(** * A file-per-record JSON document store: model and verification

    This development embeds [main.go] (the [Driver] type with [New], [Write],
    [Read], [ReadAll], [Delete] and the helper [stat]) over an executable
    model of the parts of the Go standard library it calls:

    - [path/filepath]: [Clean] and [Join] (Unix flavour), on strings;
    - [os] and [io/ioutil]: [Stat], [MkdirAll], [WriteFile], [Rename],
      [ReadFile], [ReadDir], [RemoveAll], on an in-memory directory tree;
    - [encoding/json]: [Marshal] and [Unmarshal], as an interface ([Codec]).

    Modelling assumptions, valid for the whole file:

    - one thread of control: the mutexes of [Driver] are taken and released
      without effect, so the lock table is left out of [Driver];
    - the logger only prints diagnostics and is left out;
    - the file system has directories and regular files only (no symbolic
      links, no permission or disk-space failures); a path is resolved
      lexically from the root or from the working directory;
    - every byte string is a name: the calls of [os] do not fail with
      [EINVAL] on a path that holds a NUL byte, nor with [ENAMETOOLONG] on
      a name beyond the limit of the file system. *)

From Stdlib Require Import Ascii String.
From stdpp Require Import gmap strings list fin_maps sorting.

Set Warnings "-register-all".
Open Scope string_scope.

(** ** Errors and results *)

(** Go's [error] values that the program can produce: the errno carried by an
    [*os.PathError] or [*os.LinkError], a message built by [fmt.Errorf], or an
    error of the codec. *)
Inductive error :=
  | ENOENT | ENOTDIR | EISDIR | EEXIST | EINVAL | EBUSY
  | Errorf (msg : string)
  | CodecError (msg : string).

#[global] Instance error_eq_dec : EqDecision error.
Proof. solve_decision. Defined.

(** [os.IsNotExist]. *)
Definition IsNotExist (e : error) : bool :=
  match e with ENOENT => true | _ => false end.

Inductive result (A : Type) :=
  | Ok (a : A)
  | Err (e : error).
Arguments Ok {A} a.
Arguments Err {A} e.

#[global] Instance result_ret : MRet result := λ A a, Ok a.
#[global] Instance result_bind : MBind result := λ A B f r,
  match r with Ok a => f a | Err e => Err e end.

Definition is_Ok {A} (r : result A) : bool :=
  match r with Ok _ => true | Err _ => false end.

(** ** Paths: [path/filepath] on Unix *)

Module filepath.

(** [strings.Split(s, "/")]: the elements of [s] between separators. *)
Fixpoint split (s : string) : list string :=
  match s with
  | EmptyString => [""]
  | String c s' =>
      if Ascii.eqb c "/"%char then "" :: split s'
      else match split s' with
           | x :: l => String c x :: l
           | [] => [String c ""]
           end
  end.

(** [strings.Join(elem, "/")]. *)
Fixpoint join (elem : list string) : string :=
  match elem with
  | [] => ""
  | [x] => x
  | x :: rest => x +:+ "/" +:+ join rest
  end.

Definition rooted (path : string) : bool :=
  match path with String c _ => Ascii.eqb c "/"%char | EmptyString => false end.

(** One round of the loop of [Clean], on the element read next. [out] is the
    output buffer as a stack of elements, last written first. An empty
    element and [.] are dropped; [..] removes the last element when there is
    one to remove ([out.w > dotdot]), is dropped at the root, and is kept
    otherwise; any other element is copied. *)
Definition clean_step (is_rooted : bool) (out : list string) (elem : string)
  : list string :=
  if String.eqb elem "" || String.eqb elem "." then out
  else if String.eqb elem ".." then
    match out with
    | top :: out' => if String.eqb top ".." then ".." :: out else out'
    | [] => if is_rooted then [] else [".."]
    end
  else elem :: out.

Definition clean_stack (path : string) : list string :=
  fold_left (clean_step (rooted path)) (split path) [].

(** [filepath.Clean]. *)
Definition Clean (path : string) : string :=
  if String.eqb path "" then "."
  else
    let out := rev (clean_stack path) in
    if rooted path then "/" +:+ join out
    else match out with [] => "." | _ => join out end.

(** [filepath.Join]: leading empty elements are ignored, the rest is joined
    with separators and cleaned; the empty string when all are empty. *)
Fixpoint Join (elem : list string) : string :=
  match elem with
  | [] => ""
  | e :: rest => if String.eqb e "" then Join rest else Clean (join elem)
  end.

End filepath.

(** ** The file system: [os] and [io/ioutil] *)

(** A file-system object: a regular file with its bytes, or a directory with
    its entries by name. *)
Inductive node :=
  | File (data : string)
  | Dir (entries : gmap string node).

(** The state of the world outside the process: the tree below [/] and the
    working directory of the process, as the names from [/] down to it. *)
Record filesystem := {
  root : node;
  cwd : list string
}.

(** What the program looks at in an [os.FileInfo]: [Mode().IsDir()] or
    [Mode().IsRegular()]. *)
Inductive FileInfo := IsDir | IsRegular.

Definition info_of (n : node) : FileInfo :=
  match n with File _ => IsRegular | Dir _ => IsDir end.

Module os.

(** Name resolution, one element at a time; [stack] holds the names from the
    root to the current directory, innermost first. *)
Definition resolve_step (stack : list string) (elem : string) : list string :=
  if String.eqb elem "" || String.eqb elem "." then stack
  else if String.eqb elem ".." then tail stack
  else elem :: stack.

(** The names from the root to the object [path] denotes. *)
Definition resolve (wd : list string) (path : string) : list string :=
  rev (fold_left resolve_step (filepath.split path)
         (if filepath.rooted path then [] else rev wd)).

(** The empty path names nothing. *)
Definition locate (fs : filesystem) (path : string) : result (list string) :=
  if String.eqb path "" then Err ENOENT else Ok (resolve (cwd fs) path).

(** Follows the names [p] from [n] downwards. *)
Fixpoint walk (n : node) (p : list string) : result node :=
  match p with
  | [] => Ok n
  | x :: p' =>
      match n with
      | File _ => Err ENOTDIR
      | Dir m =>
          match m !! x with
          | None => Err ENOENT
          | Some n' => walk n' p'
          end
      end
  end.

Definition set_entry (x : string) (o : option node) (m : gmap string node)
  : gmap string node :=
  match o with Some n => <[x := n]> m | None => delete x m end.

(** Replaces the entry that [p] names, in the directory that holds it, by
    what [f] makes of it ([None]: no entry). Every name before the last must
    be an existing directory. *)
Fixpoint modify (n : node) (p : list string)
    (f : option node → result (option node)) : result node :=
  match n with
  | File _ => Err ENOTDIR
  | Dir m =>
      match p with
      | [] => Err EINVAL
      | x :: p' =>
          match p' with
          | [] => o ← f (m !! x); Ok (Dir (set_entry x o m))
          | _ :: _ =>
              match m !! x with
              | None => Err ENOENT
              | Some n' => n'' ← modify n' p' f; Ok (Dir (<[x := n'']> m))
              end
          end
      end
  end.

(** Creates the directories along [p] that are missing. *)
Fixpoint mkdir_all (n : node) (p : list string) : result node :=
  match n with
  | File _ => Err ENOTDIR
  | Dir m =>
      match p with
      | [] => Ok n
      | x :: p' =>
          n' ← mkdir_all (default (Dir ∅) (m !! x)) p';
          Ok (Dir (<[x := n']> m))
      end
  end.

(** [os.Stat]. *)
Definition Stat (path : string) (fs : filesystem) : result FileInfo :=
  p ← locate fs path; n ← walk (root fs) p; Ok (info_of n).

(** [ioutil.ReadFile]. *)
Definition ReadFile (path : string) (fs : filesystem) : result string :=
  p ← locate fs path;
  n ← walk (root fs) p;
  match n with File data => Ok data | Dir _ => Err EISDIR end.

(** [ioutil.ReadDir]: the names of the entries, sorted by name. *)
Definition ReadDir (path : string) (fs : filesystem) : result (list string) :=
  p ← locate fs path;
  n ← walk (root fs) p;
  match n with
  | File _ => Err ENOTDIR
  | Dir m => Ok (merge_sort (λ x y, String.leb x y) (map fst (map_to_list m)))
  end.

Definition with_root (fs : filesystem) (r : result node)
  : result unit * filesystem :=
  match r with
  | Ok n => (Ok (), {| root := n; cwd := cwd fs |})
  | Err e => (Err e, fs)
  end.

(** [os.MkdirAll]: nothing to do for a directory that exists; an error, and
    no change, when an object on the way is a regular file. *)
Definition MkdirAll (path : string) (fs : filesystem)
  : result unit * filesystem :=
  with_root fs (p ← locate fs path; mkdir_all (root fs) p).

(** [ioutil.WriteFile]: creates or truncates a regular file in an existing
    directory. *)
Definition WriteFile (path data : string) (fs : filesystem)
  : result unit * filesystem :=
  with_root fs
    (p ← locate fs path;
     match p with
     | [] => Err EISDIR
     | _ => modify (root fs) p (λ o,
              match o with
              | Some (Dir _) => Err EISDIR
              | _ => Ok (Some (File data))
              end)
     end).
····················
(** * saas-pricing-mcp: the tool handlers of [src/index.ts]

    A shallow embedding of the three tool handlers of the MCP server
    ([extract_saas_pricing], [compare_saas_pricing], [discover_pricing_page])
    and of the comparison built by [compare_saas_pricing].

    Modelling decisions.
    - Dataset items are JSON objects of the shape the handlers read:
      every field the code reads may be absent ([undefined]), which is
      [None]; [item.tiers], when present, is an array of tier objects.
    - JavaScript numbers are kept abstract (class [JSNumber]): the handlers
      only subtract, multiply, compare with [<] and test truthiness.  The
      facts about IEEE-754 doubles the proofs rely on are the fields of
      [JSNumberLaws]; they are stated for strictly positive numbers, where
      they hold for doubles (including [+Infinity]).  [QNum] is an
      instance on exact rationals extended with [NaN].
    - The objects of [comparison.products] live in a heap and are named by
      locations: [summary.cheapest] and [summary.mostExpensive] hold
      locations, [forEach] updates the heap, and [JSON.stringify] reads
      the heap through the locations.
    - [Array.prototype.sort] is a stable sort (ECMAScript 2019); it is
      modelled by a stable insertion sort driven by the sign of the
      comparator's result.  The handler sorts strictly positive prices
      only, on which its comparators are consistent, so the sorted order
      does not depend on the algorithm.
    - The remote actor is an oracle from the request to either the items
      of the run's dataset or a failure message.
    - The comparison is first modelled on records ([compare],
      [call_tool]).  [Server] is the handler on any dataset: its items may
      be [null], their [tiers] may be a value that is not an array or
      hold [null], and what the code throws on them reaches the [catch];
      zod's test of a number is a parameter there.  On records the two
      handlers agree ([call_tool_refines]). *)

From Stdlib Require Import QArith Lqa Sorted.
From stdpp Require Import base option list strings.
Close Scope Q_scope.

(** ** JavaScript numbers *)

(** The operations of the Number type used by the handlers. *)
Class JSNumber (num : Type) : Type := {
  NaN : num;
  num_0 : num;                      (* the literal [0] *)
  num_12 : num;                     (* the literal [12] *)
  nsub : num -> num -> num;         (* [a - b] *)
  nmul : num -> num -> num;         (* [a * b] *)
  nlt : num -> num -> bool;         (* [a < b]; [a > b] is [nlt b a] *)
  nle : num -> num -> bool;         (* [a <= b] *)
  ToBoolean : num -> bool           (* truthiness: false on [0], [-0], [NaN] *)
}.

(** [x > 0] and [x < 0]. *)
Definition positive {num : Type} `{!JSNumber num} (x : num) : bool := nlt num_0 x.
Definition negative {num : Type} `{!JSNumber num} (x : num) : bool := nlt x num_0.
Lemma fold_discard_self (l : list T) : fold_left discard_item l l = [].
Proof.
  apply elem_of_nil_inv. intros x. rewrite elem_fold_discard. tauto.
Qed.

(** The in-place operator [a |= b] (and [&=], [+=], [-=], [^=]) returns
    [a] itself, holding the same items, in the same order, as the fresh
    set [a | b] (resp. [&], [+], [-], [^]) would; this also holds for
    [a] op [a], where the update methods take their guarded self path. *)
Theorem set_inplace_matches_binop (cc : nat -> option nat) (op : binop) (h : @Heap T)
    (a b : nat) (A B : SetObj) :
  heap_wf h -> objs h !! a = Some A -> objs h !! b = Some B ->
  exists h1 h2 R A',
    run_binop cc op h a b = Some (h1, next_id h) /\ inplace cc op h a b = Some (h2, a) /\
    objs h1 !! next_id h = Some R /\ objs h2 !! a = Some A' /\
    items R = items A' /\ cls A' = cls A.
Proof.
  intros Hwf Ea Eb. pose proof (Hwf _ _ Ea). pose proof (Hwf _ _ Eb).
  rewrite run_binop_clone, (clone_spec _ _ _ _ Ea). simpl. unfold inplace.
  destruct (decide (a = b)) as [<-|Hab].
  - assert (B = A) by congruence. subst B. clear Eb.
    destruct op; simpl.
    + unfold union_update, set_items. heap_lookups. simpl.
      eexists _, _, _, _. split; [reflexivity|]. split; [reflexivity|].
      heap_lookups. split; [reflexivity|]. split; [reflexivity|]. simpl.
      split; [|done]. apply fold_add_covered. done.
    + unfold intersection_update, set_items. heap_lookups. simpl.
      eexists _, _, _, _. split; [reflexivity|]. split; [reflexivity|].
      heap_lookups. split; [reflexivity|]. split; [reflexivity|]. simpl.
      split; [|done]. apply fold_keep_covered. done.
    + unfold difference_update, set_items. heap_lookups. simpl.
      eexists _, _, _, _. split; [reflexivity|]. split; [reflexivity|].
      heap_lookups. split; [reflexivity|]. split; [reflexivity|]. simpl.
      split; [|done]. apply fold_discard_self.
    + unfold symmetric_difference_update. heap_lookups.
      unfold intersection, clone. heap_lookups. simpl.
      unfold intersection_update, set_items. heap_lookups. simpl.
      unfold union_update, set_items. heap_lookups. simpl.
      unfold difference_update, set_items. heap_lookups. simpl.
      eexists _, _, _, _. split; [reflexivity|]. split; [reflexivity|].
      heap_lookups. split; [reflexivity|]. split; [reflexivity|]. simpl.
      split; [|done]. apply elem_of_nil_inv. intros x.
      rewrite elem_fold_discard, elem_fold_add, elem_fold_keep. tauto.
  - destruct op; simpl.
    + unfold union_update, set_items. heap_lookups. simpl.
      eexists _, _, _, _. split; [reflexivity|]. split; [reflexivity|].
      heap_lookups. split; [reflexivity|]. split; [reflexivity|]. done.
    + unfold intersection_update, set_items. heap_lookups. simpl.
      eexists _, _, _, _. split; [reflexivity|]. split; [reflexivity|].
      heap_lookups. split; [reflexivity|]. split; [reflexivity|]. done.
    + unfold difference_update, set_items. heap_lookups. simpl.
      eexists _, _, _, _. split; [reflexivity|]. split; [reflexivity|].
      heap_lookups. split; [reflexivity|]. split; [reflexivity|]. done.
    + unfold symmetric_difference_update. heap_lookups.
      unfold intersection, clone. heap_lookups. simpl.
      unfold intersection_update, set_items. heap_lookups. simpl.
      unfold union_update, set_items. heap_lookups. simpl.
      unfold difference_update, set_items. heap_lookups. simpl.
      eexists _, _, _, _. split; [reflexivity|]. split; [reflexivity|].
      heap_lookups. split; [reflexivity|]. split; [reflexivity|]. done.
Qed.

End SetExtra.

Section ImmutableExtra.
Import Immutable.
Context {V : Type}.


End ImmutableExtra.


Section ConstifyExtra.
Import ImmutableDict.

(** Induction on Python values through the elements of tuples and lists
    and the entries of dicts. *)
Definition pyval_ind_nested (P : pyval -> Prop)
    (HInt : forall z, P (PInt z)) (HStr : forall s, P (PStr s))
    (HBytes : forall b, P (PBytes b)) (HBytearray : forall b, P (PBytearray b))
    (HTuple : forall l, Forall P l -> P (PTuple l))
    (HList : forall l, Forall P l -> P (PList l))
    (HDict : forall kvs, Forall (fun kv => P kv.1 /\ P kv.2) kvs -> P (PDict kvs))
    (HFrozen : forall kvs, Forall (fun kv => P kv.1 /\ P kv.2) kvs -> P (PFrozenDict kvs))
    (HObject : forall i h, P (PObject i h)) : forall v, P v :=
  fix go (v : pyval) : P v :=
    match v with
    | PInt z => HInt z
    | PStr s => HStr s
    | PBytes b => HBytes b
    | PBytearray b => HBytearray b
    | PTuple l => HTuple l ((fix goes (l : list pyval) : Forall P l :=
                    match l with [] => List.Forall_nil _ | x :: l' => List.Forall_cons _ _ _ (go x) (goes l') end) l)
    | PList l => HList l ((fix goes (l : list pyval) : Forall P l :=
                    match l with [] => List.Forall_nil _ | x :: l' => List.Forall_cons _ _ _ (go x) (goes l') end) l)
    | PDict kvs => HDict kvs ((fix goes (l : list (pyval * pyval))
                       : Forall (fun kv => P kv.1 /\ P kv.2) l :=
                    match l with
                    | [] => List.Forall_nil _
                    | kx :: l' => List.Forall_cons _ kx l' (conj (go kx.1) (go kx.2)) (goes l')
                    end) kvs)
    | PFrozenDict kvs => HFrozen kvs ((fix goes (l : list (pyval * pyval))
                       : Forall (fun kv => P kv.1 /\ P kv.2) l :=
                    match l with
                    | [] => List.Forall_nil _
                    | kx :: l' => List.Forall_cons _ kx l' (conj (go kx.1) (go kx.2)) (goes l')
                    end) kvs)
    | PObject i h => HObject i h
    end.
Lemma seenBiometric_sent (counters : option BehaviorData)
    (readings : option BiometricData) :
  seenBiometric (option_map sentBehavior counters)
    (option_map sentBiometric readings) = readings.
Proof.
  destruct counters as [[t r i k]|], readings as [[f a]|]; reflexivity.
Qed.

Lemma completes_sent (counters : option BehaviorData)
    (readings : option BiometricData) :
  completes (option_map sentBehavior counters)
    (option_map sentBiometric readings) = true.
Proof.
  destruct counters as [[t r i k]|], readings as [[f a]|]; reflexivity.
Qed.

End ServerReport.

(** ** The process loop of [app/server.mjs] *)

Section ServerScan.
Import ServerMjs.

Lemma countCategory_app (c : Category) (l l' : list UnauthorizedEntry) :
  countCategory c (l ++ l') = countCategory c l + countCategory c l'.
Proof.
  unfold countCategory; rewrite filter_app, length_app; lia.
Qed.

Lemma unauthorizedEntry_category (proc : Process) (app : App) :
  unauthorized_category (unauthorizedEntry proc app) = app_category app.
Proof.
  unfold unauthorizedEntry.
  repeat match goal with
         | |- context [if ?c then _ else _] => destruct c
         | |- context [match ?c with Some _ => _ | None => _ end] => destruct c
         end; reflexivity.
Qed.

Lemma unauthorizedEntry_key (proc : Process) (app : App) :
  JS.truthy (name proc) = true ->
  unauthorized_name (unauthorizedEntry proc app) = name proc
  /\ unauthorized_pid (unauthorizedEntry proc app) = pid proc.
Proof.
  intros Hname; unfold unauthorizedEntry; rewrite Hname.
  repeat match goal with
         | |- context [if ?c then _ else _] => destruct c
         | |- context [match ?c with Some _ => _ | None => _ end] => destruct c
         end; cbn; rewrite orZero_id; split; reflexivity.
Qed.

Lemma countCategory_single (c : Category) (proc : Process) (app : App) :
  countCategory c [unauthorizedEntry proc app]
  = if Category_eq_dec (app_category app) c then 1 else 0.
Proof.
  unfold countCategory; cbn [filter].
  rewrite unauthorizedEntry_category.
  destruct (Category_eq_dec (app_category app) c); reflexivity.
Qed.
····················
# Aim of the task
Determine the count of lines in the data above with the string "HFrozen" in them, and give that count alone.

# Your response
2